Do all GCC regulators accept GCC central registration?
The GCC operates a Central Registration Procedure managed by the Executive Board. Approval through the central pathway provides registration in member states subject to each national authority adopting the central decision. In practice, most companies still pursue national registration alongside central, particularly with SFDA, MOHAP and MOPH, because pricing decisions, hospital tender entry and distribution licences are administered separately at national level.
Which African regulators are part of the African Medicines Agency framework?
As of 2026 AMA is operational with member-state ratifications progressing. Lead regulators participating in regional convergence include SAHPRA (South Africa), EDA (Egypt), DMP (Morocco), NAFDAC (Nigeria), PPB (Kenya), FDA Ghana, TMDA (Tanzania), Rwanda FDA and NDA (Uganda). AMA does not yet operate a single registration. Documentation harmonisation between the larger African regulators is improving year by year.
Which markets enforce the strictest cold chain customs clearance?
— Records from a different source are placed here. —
Lemma minDistSquare_pos : 0 < @minDistSquare R _.
Proof.
  unfold minDistSquare. cbn [num_mul R_arith].
  apply Rmult_lt_0_compat; apply minDist_pos.
Qed.

(** *** The bounding box of [initialize] *)

Lemma bbox_fold (C : ArrayGraph R) l b :
  let b' := fold_left (bbox_node C) l b in
  (xmin b' <= xmin b /\ xmax b <= xmax b' /\ ymin b' <= ymin b /\ ymax b <= ymax b')
  /\ (forall v, In v l ->
        xmin b' <= rd (m_x C) v <= xmax b' /\ ymin b' <= rd (m_y C) v <= ymax b')
  /\ (xmin b' = xmin b \/ exists v, In v l /\ xmin b' = rd (m_x C) v)
  /\ (xmax b' = xmax b \/ exists v, In v l /\ xmax b' = rd (m_x C) v)
  /\ (ymin b' = ymin b \/ exists v, In v l /\ ymin b' = rd (m_y C) v)
  /\ (ymax b' = ymax b \/ exists v, In v l /\ ymax b' = rd (m_y C) v).
Proof.
  revert b; induction l as [|u l IH]; intros b; simpl.
  - repeat split; try lra; try (intros v []); left; reflexivity.
  - destruct (IH (bbox_node C b u)) as ((M1 & M2 & M3 & M4) & Hall & E1 & E2 & E3 & E4).
    set (b' := fold_left (bbox_node C) l (bbox_node C b u)) in *.
    unfold bbox_node in M1, M2, M3, M4, E1, E2, E3, E4.
    cbn [xmin xmax ymin ymax] in M1, M2, M3, M4, E1, E2, E3, E4.
    rewrite updateMin_R in M1, M3, E1, E3. rewrite updateMax_R in M2, M4, E2, E4.
    pose proof (Rmin_l (xmin b) (rd (m_x C) u)). pose proof (Rmin_r (xmin b) (rd (m_x C) u)).
    pose proof (Rmin_l (ymin b) (rd (m_y C) u)). pose proof (Rmin_r (ymin b) (rd (m_y C) u)).
    pose proof (Rmax_l (xmax b) (rd (m_x C) u)). pose proof (Rmax_r (xmax b) (rd (m_x C) u)).
    pose proof (Rmax_l (ymax b) (rd (m_y C) u)). pose proof (Rmax_r (ymax b) (rd (m_y C) u)).
    split; [repeat split; lra|]. split.
    + intros v [<-|Hv]; [repeat split; lra | apply Hall; exact Hv].
    + assert (Hmin : forall p q, Rmin p q = p \/ Rmin p q = q).
      { intros p q. unfold Rmin. destruct (Rle_dec p q); auto. }
      assert (Hmax : forall p q, Rmax p q = p \/ Rmax p q = q).
      { intros p q. unfold Rmax. destruct (Rle_dec p q); auto. }
      repeat split.
      * destruct E1 as [E|(v & Hv & E)]; [|right; exists v; auto].
        destruct (Hmin (xmin b) (rd (m_x C) u)) as [E'|E'];
          [left | right; exists u; split; [left; reflexivity|]]; congruence.
      * destruct E2 as [E|(v & Hv & E)]; [|right; exists v; auto].
        destruct (Hmax (xmax b) (rd (m_x C) u)) as [E'|E'];
          [left | right; exists u; split; [left; reflexivity|]]; congruence.
      * destruct E3 as [E|(v & Hv & E)]; [|right; exists v; auto].
        destruct (Hmin (ymin b) (rd (m_y C) u)) as [E'|E'];
          [left | right; exists u; split; [left; reflexivity|]]; congruence.
      * destruct E4 as [E|(v & Hv & E)]; [|right; exists v; auto].
        destruct (Hmax (ymax b) (rd (m_y C) u)) as [E'|E'];
          [left | right; exists u; split; [left; reflexivity|]]; congruence.
Qed.

Lemma boundingBoxOf_spec (C : ArrayGraph R) :
  (1 <= m_numNodes C)%nat -> isBoundingBox C (boundingBoxOf C).
Proof.
  intros Hn. unfold boundingBoxOf.
  destruct (bbox_fold C (seq 0 (m_numNodes C))
              (mkBBox (rd (m_x C) 0) (rd (m_x C) 0) (rd (m_y C) 0) (rd (m_y C) 0)))
    as (_ & Hall & E1 & E2 & E3 & E4).
  cbn [xmin xmax ymin ymax] in E1, E2, E3, E4.
  assert (Hseq : forall v, In v (seq 0 (m_numNodes C)) <-> (v < m_numNodes C)%nat).
  { intros v. rewrite in_seq. lia. }
  split; [intros v Hv; apply Hall, Hseq, Hv|].
  repeat split.
  - destruct E1 as [E|(v & Hv & E)];
      [exists 0%nat; split; [lia | exact E] | exists v; split; [apply Hseq, Hv | exact E]].
  - destruct E2 as [E|(v & Hv & E)];
      [exists 0%nat; split; [lia | exact E] | exists v; split; [apply Hseq, Hv | exact E]].
  - destruct E3 as [E|(v & Hv & E)];
      [exists 0%nat; split; [lia | exact E] | exists v; split; [apply Hseq, Hv | exact E]].
  - destruct E4 as [E|(v & Hv & E)];
      [exists 0%nat; split; [lia | exact E] | exists v; split; [apply Hseq, Hv | exact E]].
Qed.

End Reals.

(** ** Loops that update one cell per round *)

Section Pointwise.

Variable num : Type.
Context {AR : Arith num}.

Local Open Scope num_scope.

Lemma upd_length f l a : length (upd f l a) = length a.
Proof.
  unfold upd. revert a; induction l as [|v l IH]; intros a; simpl; [reflexivity|].
  rewrite IH. apply store_length.
Qed.

Lemma upd_rd_notin f l a v : ~ In v l -> rd (upd f l a) v = rd a v.
Proof.
  unfold upd. revert a; induction l as [|u l IH]; intros a Hn; simpl; [reflexivity|].
  rewrite IH by (intros H; apply Hn; right; exact H).
  unfold rd. apply nth_store_other. intros E. apply Hn. left. exact E.
Qed.

Lemma upd_rd_in f l a v :
  NoDup l -> In v l -> v < length a -> rd (upd f l a) v = f v (rd a v).
Proof.
  revert a; induction l as [|u l IH]; intros a Hnd Hin Hlen; [contradiction|].
  inversion Hnd as [|? ? Hnotin Hnd']; subst.
  change (upd f (u :: l) a) with (upd f l (store a u (f u (rd a u)))).
  destruct (Nat.eq_dec u v) as [->|Hne].
  - rewrite upd_rd_notin by exact Hnotin. unfold rd. apply nth_store_same. exact Hlen.
  - destruct Hin as [E|Hin]; [contradiction|].
    rewrite IH by (auto; rewrite store_length; exact Hlen).
    unfold rd. rewrite nth_store_other by exact Hne. reflexivity.
Qed.
(** * Documentation coverage auditor: a shallow embedding

    This development models [scripts/audits/audit-documentation.py]: the
    extraction of component names from CSS text, of section identifiers
    from HTML text, the heuristic pairing of both, and the command-line
    driver with its exit codes.  Two neighbours of that script are modelled
    as well: the helpers of [scripts/audits/lint-css.py] that judge one
    finding, and the checks of [validate-css.py].

    Text is modelled as [string] (a sequence of 8-bit characters); the
    character classes [\w] and [\s] and the case folding of [re.IGNORECASE]
    are the ASCII ones, so the model describes the script on ASCII text. *)

From Stdlib Require Import Ascii String NArith ZArith.
From stdpp Require Import base list strings gmap sorting pretty.

(** ** Characters *)

Module Chars.

Definition code (c : ascii) : N := N_of_ascii c.

Definition between (lo hi : N) (c : ascii) : bool :=
  ((lo <=? code c) && (code c <=? hi))%N.

Definition is_upper : ascii -> bool := between 65 90.
Definition is_lower : ascii -> bool := between 97 122.
Definition is_digit : ascii -> bool := between 48 57.

(** [str.lower] on one ASCII character. *)
Definition lower (c : ascii) : ascii :=
  if is_upper c then ascii_of_N (code c + 32) else c.

(** [\w]: letters, digits and the underscore. *)
Definition is_word (c : ascii) : bool :=
  is_upper c || is_lower c || is_digit c || Ascii.eqb c "_".

(** [[\w-]] *)
Definition is_word_or_hyphen (c : ascii) : bool :=
  is_word c || Ascii.eqb c "-".

(** [\s] on a [str] pattern: tab, newline, vertical tab, form feed,
    carriage return, the four separators 0x1c..0x1f, and the space. *)
Definition is_space (c : ascii) : bool :=
  between 9 13 c || between 28 31 c || Ascii.eqb c " ".

(** [[^>]] *)
Definition not_gt (c : ascii) : bool := negb (Ascii.eqb c ">").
GCC markets generally enforce strict cold chain compliance with documented temperature monitoring throughout customs clearance: SFDA, MOHAP and MOPH all require continuous logs from origin to receiving warehouse. EU regulators enforce GDP standards with no derogations. South Africa and Kenya enforce strict documentation; smaller African markets sometimes lack reliable cold chain infrastructure on the receiving side, making forward-leaning shipper monitoring even more critical.